Как ужаленный отскочил от меня иудей. Со страхом расступились ученики передо мною, Фалесом Аргивянином, несшим Холод Великого Познания в умершей душе своей. Только один Фома с другим молодым учеником последовали за мною до выхода из сада. Здесь Фома простёрся предо мною, Фалесом Аргивянином, и сказал на языке тайного Знания:
— Великая Мудрость Фиванского Святилища ныне освящена в тебе Светом Неизреченного, Аргивянин. Ей кланяюсь, кормилице моей, ибо вот — мы братья по ней…[34]
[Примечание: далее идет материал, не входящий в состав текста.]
Lemma iterates_head it rest :
  iterates it rest →
  iterator_head (Er:=Er) it = Ok (match it.(it_blocks) with [] => None | _ => head rest end) ∧
  (it.(it_blocks) ≠ [] → rest ≠ []).
Proof.
  intros (blocks & Hb & Hne & Hrow & _ & _ & _ & ->). unfold iterator_head. rewrite Hb.
  destruct blocks as [|b blocks]; [done|]. cbn [fmap list_fmap]. specialize (Hrow b eq_refl).
  destruct (lookup_lt_is_Some_2 b it.(it_row)) as [[k r] Hk]; [done|].
  cbn [decoded ddb_row_keys ddb_rows]. rewrite !list_lookup_fmap, Hk. cbn [expect fmap option_fmap option_map].
  cbn [loaded_rows]. rewrite (drop_S _ _ _ Hk). done.
Qed.

Lemma skip_spent_rows (blocks : list (list (string * Row))) row :
  Forall (λ block, block ≠ []) blocks → (∀ block, head blocks = Some block → row ≤ length block) →
  ∃ blocks' row', skip_spent (decoded <$> blocks) row = (decoded <$> blocks', row') ∧
    Forall (λ block, block ≠ []) blocks' ∧ (∀ block, head blocks' = Some block → row' < length block) ∧
    loaded_rows blocks' row' = loaded_rows blocks row.
Proof.
  intros Hne Hrow. destruct blocks as [|b blocks]; [by exists [], row|].
  inversion Hne as [|? ? Hb Hblocks]; subst. cbn [fmap list_fmap skip_spent decoded ddb_rows]. rewrite length_fmap.
  destruct (Nat.leb_spec (length b) row) as [Hle|Hlt].
  - specialize (Hrow b eq_refl). exists blocks, 0. split_and!; [|done|..].
    + destruct Hblocks as [|b' blocks Hb' _]; [done|]. cbn. rewrite length_fmap. by destruct b'.
    + intros b' Hb'. destruct Hblocks as [|b'' blocks Hb'' _]; [done|]. injection Hb' as <-. by destruct b''; [|cbn; lia].
    + cbn [loaded_rows]. rewrite (drop_ge b) by lia. by destruct blocks.
  - exists (b :: blocks), row. by split_and!; [| |intros ? [= <-]|].
Qed.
Спокойно стоял я, и ко мне прикоснулся молодой ученик, застенчиво улыбаясь.
29
«Учитель этот вместил в себе все сказания и все мифы мира!» «И претворил их в Истину». — Теософская традиция полагает, что мифология всех народов иносказательно отражает фрагменты метаистории мира и фрагментарные образы единой метафизической истины. Это наследие человечества должно быть охвачено и синтетически претворено в единый грандиозный трансмиф (в терминологии Д.Л.Андреева).
30
Одесную (др.-рус.) — справа.
31
«За Тобою я не могу не идти… Но я никогда не пойду за теми, кто идёт за Тобою…» — Эзотерическая традиция принципиальным образом различает земную Церковь как человеческую организацию со всеми ее несовершенствами от «внутренней» (истинной) Церкви. Чисто внешнее поклонение, при отсутствии подлинного следования Богу, резко осуждаемо самим Христом: «Не всякий говорящий Мне: „Господи! Господи!“ войдет в царство небесное, но исполняющий волю Отца Моего небесного. Многие скажут мне в тот день: „Господи! Господи! не от Твоего ли имени мы пророчествовали? и не Твоим ли именем бесов изгоняли? и не Твоим ли именем многие чудеса творили?“ И тогда объявлю им: „Я никогда не знал вас; отойдите от Меня, делающие беззаконие“» (Матф., VII, 21-23).
32
Назорей (евр., букв, отреченный) — посвятивший себя Богу, приняв обет назорейства: не пить вина, не стричь волос, не входить в дом, где находится мертвое тело, и не присутствовать на похоронах. Таковыми были Самсон, Самуил, Иоанн Креститель.
33
Афина Паллада — в греческой мифологии богиня мудрости и войны за правое дело. Дочь Зевса и Метиды («мудрости», от греч. метис — «мысль», «размышление»). Силой и мудростью она равна Зевсу. Демокрит считал ее «разумностью». Для поздней античности Афина явилась принципом неделимости космического ума (Плотин,VI, 5, 7) и символом всеобъемлющей мировой мудрости (Прокл, «Гимны»,VII). Ее атрибуты — змея и сова. Гомер называет Афину «совоокой», орфический гимн (XXXII,II) — «пестровидной змеей». В ее храме в Афинах, по сообщению Геродота (VIII, 41), обитала огромная змея — страж Акрополя, посвященная богине. Многочисленны сведения о космических чертах образа Афины. Она мыслилась как Судьба и Великая Богиня-Мать (ср. рассуждение Апулея о Минерве кекропической и ее ипостасях — Метаморфозы,XI, 5). Афина требует к себе священного почтения, ни один из смертных не может ее увидеть. По мнению А.Ф.Лосева: «На протяжении всей античности Афина остается свидетельством организующей и направляющей силы разума, который упорядочивает космическую и общественную жизнь, прославляя строгие устои государства, основанного на демократическом законодательстве». Отождествляется с римской Венерой и Минервой.
34
«…мы братья по ней…» — Слова апостола Фомы о его принадлежности к эзотерической традиции Египта могут быть соотнесены с находкой в числе гностических рукописей из Наг-Хаммади апокрифического Евангелия, написанного от его лица (см. Апокрифы древних христиан, — М., 1989. — С. 250-262).